(* ===== verification/Sysfile.v ===== *)
(** * [kernel/sysfile.c]

    A [goto bad] is the call of the code at the label. *)

From S2P Require Import Prelude Defs State Logic Memory Spinlock Sched Sleeplock Kalloc Vm Copy Uart Bio Log Fs Pipe File Csr Proc Exec Sysproc.

(** A local [char name[DIRSIZ]]. *)
Definition local_name : list Z := repeat 0 (Z.to_nat DIRSIZ).

Section sysfile.
Context {D : DiskDriver} {L : Linker}.

Definition argfd (n : Z) : M (option (Z * nat)) :=
  let* fd := argint n in
  if (fd <? 0) || (fd >=? Z.of_nat NOFILE) then ret None else
  let* p := curproc in
  let* pr := get_proc p in
  match p_ofile pr !! Z.to_nat fd with
  | Some (Some f) => ret (Some (fd, f))
  | _ => ret None
  end.

Definition put_ofile (p : nat) (fd : Z) (f : option nat) : M unit :=
  upd_proc p (fun x => set_p_ofile (<[Z.to_nat fd := f]> (p_ofile x)) x).

Definition fdalloc (f : nat) : M Z :=
  let* p := curproc in
  let* r := for_each (seqZ 0 (Z.of_nat NOFILE)) (fun fd =>
    let* pr := get_proc p in
    match p_ofile pr !! Z.to_nat fd with
    | Some (Some _) => ret None
    | _ => put_ofile p fd (Some f) ;; ret (Some fd)
    end) in
  ret (default (-1) r).

Definition sys_dup : M Z :=
  let* r := argfd 0 in
  match r with
  | None => ret (-1)
  | Some (_, f) =>
      let* fd := fdalloc f in
      if fd <? 0 then ret (-1) else
      let* _ := filedup f in
      ret fd
  end.

Definition sys_read : M Z :=
  let* r := argfd 0 in
  match r with
  | None => ret (-1)
  | Some (_, f) =>
      let* n := argint 2 in
      let* p := argaddr 1 in
      fileread f p n
  end.

Definition sys_write : M Z :=
  let* r := argfd 0 in
  match r with
  | None => ret (-1)
  | Some (_, f) =>
      let* n := argint 2 in
      let* p := argaddr 1 in
      filewrite f p n
  end.

Definition sys_close : M Z :=
  let* r := argfd 0 in
  match r with
  | None => ret (-1)
  | Some (fd, f) =>
      let* p := curproc in
      put_ofile p fd None ;;
      fileclose f ;;
      ret 0
  end.

Definition sys_fstat : M Z :=
  let* r := argfd 0 in
  match r with
  | None => ret (-1)
  | Some (_, f) =>
      let* st := argaddr 1 in
      filestat f st
  end.

Definition link_bad (ip : nat) : M Z :=
  ilock (Some ip) ;;
  upd_inode ip (fun x => set_i_nlink (s16 (i_nlink x - 1)) x) ;;
  iupdate ip ;;
  iunlockput ip ;;
  end_op ;;
  ret (-1).

Definition sys_link : M Z :=
  let* r := argstr 0 MAXPATH in
  let '(n, old) := r in
  if n <? 0 then ret (-1) else
  let* r := argstr 1 MAXPATH in
  let '(n, new) := r in
  if n <? 0 then ret (-1) else
  begin_op ;;
  let* oip := namei old in
  match oip with
  | None => end_op ;; ret (-1)
  | Some ip =>
      ilock (Some ip) ;;
      let* x := get_inode ip in
      if i_type x =? T_DIR then
        iunlockput ip ;;
        end_op ;;
        ret (-1)
      else
        upd_inode ip (fun x => set_i_nlink (s16 (i_nlink x + 1)) x) ;;
        iupdate ip ;;
        iunlock (Some ip) ;;
        let* r := nameiparent new local_name in
        let '(odp, name) := r in
        match odp with
        | None => link_bad ip
        | Some dp =>
            ilock (Some dp) ;;
            let* d := get_inode dp in
            let* x := get_inode ip in
            let* r := (if negb (i_dev d =? i_dev x) then ret (-1) else dirlink dp name (i_inum x)) in
            if r <? 0 then
              iunlockput dp ;;
              link_bad ip
            else
              iunlockput dp ;;
              iput ip ;;
              end_op ;;
              ret 0
        end
  end.

Definition isdirempty (dp : nat) : M bool :=
  let* x := get_inode dp in
  loop (S (Z.to_nat (i_size x / sizeof_dirent + 1))) (fun off =>
    let* x := get_inode dp in
    if off <? i_size x then
      let* r := readi dp (To_var sizeof_dirent) off sizeof_dirent in
      let '(n, de) := r in
      if negb (n =? sizeof_dirent) then panic "isdirempty: readi" else
      if negb (dirent_inum de =? 0) then ret (inr false) else ret (inl (off + sizeof_dirent))
    else ret (inr true)) (2 * sizeof_dirent).

Definition unlink_bad (dp : nat) : M Z :=
  iunlockput dp ;;
  end_op ;;
  ret (-1).

Definition sys_unlink : M Z :=
  let* r := argstr 0 MAXPATH in
  let '(n, path) := r in
  if n <? 0 then ret (-1) else
  begin_op ;;
  let* r := nameiparent path local_name in
  let '(odp, name) := r in
  match odp with
  | None => end_op ;; ret (-1)
  | Some dp =>
      ilock (Some dp) ;;
      if (namecmp name (bytes_of ".") =? 0) || (namecmp name (bytes_of "..") =? 0) then unlink_bad dp else
      let* r := dirlookup dp name in
      match r with
      | None => unlink_bad dp
      | Some (ip, off) =>
          ilock (Some ip) ;;
          let* x := get_inode ip in
          if i_nlink x <? 1 then panic "unlink: nlink < 1" else
          let* busy := (if i_type x =? T_DIR then let* e := isdirempty ip in ret (negb e) else ret false) in
          if busy : bool then
            iunlockput ip ;;
            unlink_bad dp
          else
            let* n := writei dp (From_local (repeat 0 (Z.to_nat sizeof_dirent))) off sizeof_dirent in
            if negb (n =? sizeof_dirent) then panic "unlink: writei" else
            let* x := get_inode ip in
            when (i_type x =? T_DIR)
              (upd_inode dp (fun x => set_i_nlink (s16 (i_nlink x - 1)) x) ;;
               iupdate dp) ;;
            iunlockput dp ;;
            upd_inode ip (fun x => set_i_nlink (s16 (i_nlink x - 1)) x) ;;
            iupdate ip ;;
            iunlockput ip ;;
            end_op ;;
            ret 0
      end
  end.

(** The inode, locked. *)
Definition create (path : list Z) (type major minor : Z) : M (option nat) :=
  let* r := nameiparent path local_name in
  let '(odp, name) := r in
  match odp with
  | None => ret None
  | Some dp =>
      ilock (Some dp) ;;
      let* r := dirlookup dp name in
      match r with
      | Some (ip, _) =>
          iunlockput dp ;;
          ilock (Some ip) ;;
          let* x := get_inode ip in
          if (type =? T_FILE) && ((i_type x =? T_FILE) || (i_type x =? T_DEVICE)) then ret (Some ip) else
          iunlockput ip ;;
          ret None
      | None =>
          let* d := get_inode dp in
          let* ip := ialloc (i_dev d) type in
          ilock (Some ip) ;;
          upd_inode ip (set_i_major major) ;;
          upd_inode ip (set_i_minor minor) ;;
          upd_inode ip (set_i_nlink 1) ;;
          iupdate ip ;;
          when (type =? T_DIR)
            (upd_inode dp (fun x => set_i_nlink (s16 (i_nlink x + 1)) x) ;;
             iupdate dp ;;
             let* x := get_inode ip in
             let* r := dirlink ip (bytes_of ".") (i_inum x) in
             if r <? 0 then panic "create dots" else
             let* d := get_inode dp in
             let* r := dirlink ip (bytes_of "..") (i_inum d) in
             if r <? 0 then panic "create dots" else ret tt) ;;
          let* x := get_inode ip in
          let* r := dirlink dp name (i_inum x) in
          if r <? 0 then panic "create: dirlink" else
          iunlockput dp ;;
          ret (Some ip)
      end
  end.

(** The inode [sys_open] opens, locked. *)
Definition open_inode (path : list Z) (omode : Z) : M (option nat) :=
  if c_true (Z.land omode O_CREATE) then create path T_FILE 0 0 else
  let* oip := namei path in
  match oip with
  | None => ret None
  | Some ip =>
      ilock (Some ip) ;;
      let* x := get_inode ip in
      if (i_type x =? T_DIR) && negb (omode =? O_RDONLY) then
        iunlockput ip ;;
        ret None
      else ret (Some ip)
  end.

Definition open_bad (ip : nat) : M Z :=
  iunlockput ip ;;
  end_op ;;
  ret (-1).

Definition sys_open : M Z :=
  let* r := argstr 0 MAXPATH in
  let '(n, path) := r in
  if n <? 0 then ret (-1) else
  let* omode := argint 1 in
  begin_op ;;
  let* oip := open_inode path omode in
  match oip with
  | None => end_op ;; ret (-1)
  | Some ip =>
      let* x := get_inode ip in
      if (i_type x =? T_DEVICE) && ((i_major x <? 0) || (i_major x >=? NDEV)) then open_bad ip else
      let* r := filealloc in
      match r with
      | None => open_bad ip
      | Some f =>
          let* fd := fdalloc f in
          if fd <? 0 then
            fileclose f ;;
            open_bad ip
          else
            let* x := get_inode ip in
            (if i_type x =? T_DEVICE then
               upd_file f (set_f_type FD_DEVICE) ;;
               upd_file f (set_f_major (i_major x))
             else
               upd_file f (set_f_type FD_INODE) ;;
               upd_file f (set_f_off 0)) ;;
            upd_file f (set_f_ip (Some ip)) ;;
            upd_file f (set_f_readable (c_bool (negb (c_true (Z.land omode O_WRONLY))))) ;;
            upd_file f (set_f_writable
              (c_bool (c_true (Z.land omode O_WRONLY) || c_true (Z.land omode O_RDWR)))) ;;
            when (c_true (Z.land omode O_TRUNC) && (i_type x =? T_FILE)) (itrunc ip) ;;
            iunlock (Some ip) ;;
            end_op ;;
            ret fd
      end
  end.

Definition sys_mkdir : M Z :=
  begin_op ;;
  let* r := argstr 0 MAXPATH in
  let '(n, path) := r in
  let* oip := (if n <? 0 then ret None else create path T_DIR 0 0) in
  match oip with
  | None => end_op ;; ret (-1)
  | Some ip =>
      iunlockput ip ;;
      end_op ;;
      ret 0
  end.

(** [major] and [minor] are passed as [short]s. *)
Definition sys_mknod : M Z :=
  begin_op ;;
  let* r := argstr 0 MAXPATH in
  let '(n, path) := r in
  let* oip := (if n <? 0 then ret None else
               let* major := argint 1 in
               let* minor := argint 2 in
               create path T_DEVICE (s16 major) (s16 minor)) in
  match oip with
  | None => end_op ;; ret (-1)
  | Some ip =>
      iunlockput ip ;;
      end_op ;;
      ret 0
  end.

Definition sys_chdir : M Z :=
  let* p := curproc in
  begin_op ;;
  let* r := argstr 0 MAXPATH in
  let '(n, path) := r in
  let* oip := (if n <? 0 then ret None else namei path) in
  match oip with
  | None => end_op ;; ret (-1)
  | Some ip =>
      ilock (Some ip) ;;
      let* x := get_inode ip in
      if negb (i_type x =? T_DIR) then
        iunlockput ip ;;
        end_op ;;
        ret (-1)
      else
        iunlock (Some ip) ;;
        let* pr := get_proc p in
        let* cwd := deref (p_cwd pr) in
        iput cwd ;;
        end_op ;;
        upd_proc p (set_p_cwd (Some ip)) ;;
        ret 0
  end.

(** The loop that fetches the arguments: the pages taken, and whether it
    reached the null pointer. *)
Definition exec_fetch_args (uargv : Z) : M (list Z * bool) :=
  loop (S (Z.to_nat MAXARG)) (fun '(i, argv) =>
    if i >=? MAXARG then ret (inr (argv, false)) else
    let* r := fetchaddr (u64 (uargv + 8 * i)) in
    let '(r, uarg) := r in
    if r <? 0 then ret (inr (argv, false)) else
    if uarg =? 0 then ret (inr (argv, true)) else
    let* pa := kalloc in
    if pa =? 0 then ret (inr (argv, false)) else
    let argv := argv ++ [pa] in
    let* r := fetchstr uarg PGSIZE in
    let '(n, buf) := r in
    store_bytes pa buf ;;
    if n <? 0 then ret (inr (argv, false)) else
    ret (inl (i + 1, argv))) (0, []).

Definition sys_exec : M Z :=
  let* r := argstr 0 MAXPATH in
  let '(n, path) := r in
  if n <? 0 then ret (-1) else
  let* uargv := argaddr 1 in
  let* r := exec_fetch_args uargv in
  let '(argv, ok) := r in
  let* r := (if ok : bool then exec path argv else ret (-1)) in
  for_all argv kfree ;;
  ret r.

Definition sys_pipe : M Z :=
  let* p := curproc in
  let* fdarray := argaddr 0 in
  let* r := pipealloc in
  match r with
  | (r, Some rf, Some wf) =>
      if r <? 0 then ret (-1) else
      let* fd0 := fdalloc rf in
      let* fd1 := (if fd0 <? 0 then ret (-1) else fdalloc wf) in
      if (fd0 <? 0) || (fd1 <? 0) then
        when (fd0 >=? 0) (put_ofile p fd0 None) ;;
        fileclose rf ;;
        fileclose wf ;;
        ret (-1)
      else
        let* pr := get_proc p in
        let* r := copyout (p_pagetable pr) fdarray (le_bytes 4 fd0) in
        let* r := (if r <? 0 then ret r
                   else copyout (p_pagetable pr) (u64 (fdarray + 4)) (le_bytes 4 fd1)) in
        if r <? 0 then
          put_ofile p fd0 None ;;
          put_ofile p fd1 None ;;
          fileclose rf ;;
          fileclose wf ;;
          ret (-1)
        else ret 0
  | _ => ret (-1)
  end.

End sysfile.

◇ ◇ ◇ ◇

Lines containing the word "DIRSIZ": copy every one of them from the records above.

EXPECTED ANSWER:
(** A local [char name[DIRSIZ]]. *)
Definition local_name : list Z := repeat 0 (Z.to_nat DIRSIZ).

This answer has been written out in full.